Comenzó a observar nuevamente las otras fotos, pero deteniéndose ahora con mayor esmero en ellas, tratando de aprisionar las imágenes que le despertaban, esforzándose. Había allí un hombre delgado, de lentes, caminando por una avenida céntrica, sosteniendo fuertemente un portafolios con su mano derecha. Mendizábal no recordaba quién le había encargado ese trabajo. Coogan quizá, un tipo que manejaba varios boliches en capitales del interior, o Anselmi, que se movía en el negocio de mujeres, pero no era seguro. En cuanto al hombre de la foto, el flaco de lentes y portafolios, apenas si su empecinada memoria alcanzaba a atraparlo en algún callejón estrecho, no recordaba de qué barrio, escasamente iluminado, con el empedrado brilloso y resbaladizo por la humedad de la noche, corriendo desesperadamente, deteniéndose contra una pared alta, infranqueable, crispando las manos después de la sorda detonación, y deslizándose hasta quedar sobre el piso como un bulto inservible. Nada más, apenas eso.
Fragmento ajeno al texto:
(** Whatever was lost comes back.  At any moment of an unsettled op, a replay
    from a frontier the consumer asked for, in whatever else arrives, settles it;
    every attach asks for a frontier the consumer has reached; and a frame that
    arrives early, or a probe of a silent op that finds the runner ahead, puts
    an attach in flight. *)
Theorem op_replay_completes config pre x evs evs' from :
  Forall (fun b => forall y, b <> Exit y) pre -> Forall (honestEvent config pre x) (evs ++ evs') ->
  let c := live config evs (newConsumer (startedAt config)) in
  outcome c = None ->
  (forall fromSeq window, AttachSent fromSeq window ∈ sent c -> 0 <= fromSeq <= lastApplied c) /\
  (from <= lastApplied c -> replays config pre x from evs' ->
   outcome (live config (evs ++ evs') (newConsumer (startedAt config))) = Some (Ok tt)) /\
  (forall now f, f_opId f = opId config -> honestFrame pre x f -> lastApplied c + 1 < f_seq f ->
   attachInFlight (step config c (EFrame now (Some f))) = true) /\
  (forall now later status, probing c = false -> now - startedAt config < wallMs config ->
   silenceTimeoutMs config <= now - lastFrameAt c -> os_state status <> OS_LOST -> lastApplied c + 1 < os_nextSeq status ->
   attachInFlight (live config [ETick now; EProbe later (Answered status)] c) = true).
Proof.
  intros Hpre [Hev Hev']%Forall_app c Hopen.
  assert (Hs : stable config pre x c) by (apply stable_live; [done|by apply stable_new|done]).
  split; [|split; [|split]].
  - intros fromSeq window Hin. destruct (s_inv _ _ _ _ Hs) as [_ _ _ _ _ _ Hsent _ _]. rewrite Forall_forall in Hsent. exact (Hsent _ Hin).
  - intros Hfrom Hr. unfold live. rewrite foldl_app. apply (replay_step config pre x Hpre from); auto.
  - intros now f Hid Hf Hgap. unfold step. rewrite Hopen. by apply (frame_step config pre x Hpre now f c).
  - intros now later status Hp Hw Hsil Hst Hahead. by apply (silence_heals config pre x now later status c).
Qed.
Siguió recorriendo fotos, algunas amarillentas ya, ajadas. Se detuvo en la de un individuo alto y muy bien vestido que encendía un cigarrillo en la esquina de un bar. Leyó el nombre escrito en la foto: Salinas. Oscuramente, con enorme esfuerzo, pudo recordarse esperando a ese hombre frente a la puerta de un ascensor, en un piso alto, solo, sosteniendo en su mano derecha una Browning con silenciador, observando cómo iban encendiéndose las pequeñas luces rojas del tablero a medida que el ascensor se acercaba al piso donde esperaba él, comenzando a levantar lentamente su arma cuando apenas faltaban dos pisos, sintiendo el golpe seco del ascensor al detenerse, conteniendo la respiración mientras las dos hojas de la puerta se abrían con un ruido metálico y casi estrepitoso, mirando los ojos aterrorizados del hombre alto y elegante que estaba solo en el ascensor, levantando apenas la Browning hasta ubicar en la mira el entrecejo de su víctima, disparando una sola vez, ninguna más, y quedándose allí, sereno, observando cómo la puerta del ascensor volvía a cerrarse con un sonido que ahora no le pareció metálico ni estrepitoso, sino lúgubre y grave como el de un ataúd.

Revisó todos los cajones, observó todas las fotos. Apenas si le llegaron, mortecinas, algunas imágenes más. Solamente.

Fue entonces hasta el fondo, buscó una pala en la pieza de herramientas, y cavó un pozo en la tierra, poco profundo pero ancho. Decidido y casi obstinado, bajó todos los cajones del bargueño y arrojó al pozo todas las fotos. Después las roció con kerosén y les prendió fuego.

Había anochecido. Las llamas iluminaron su rostro fatigado.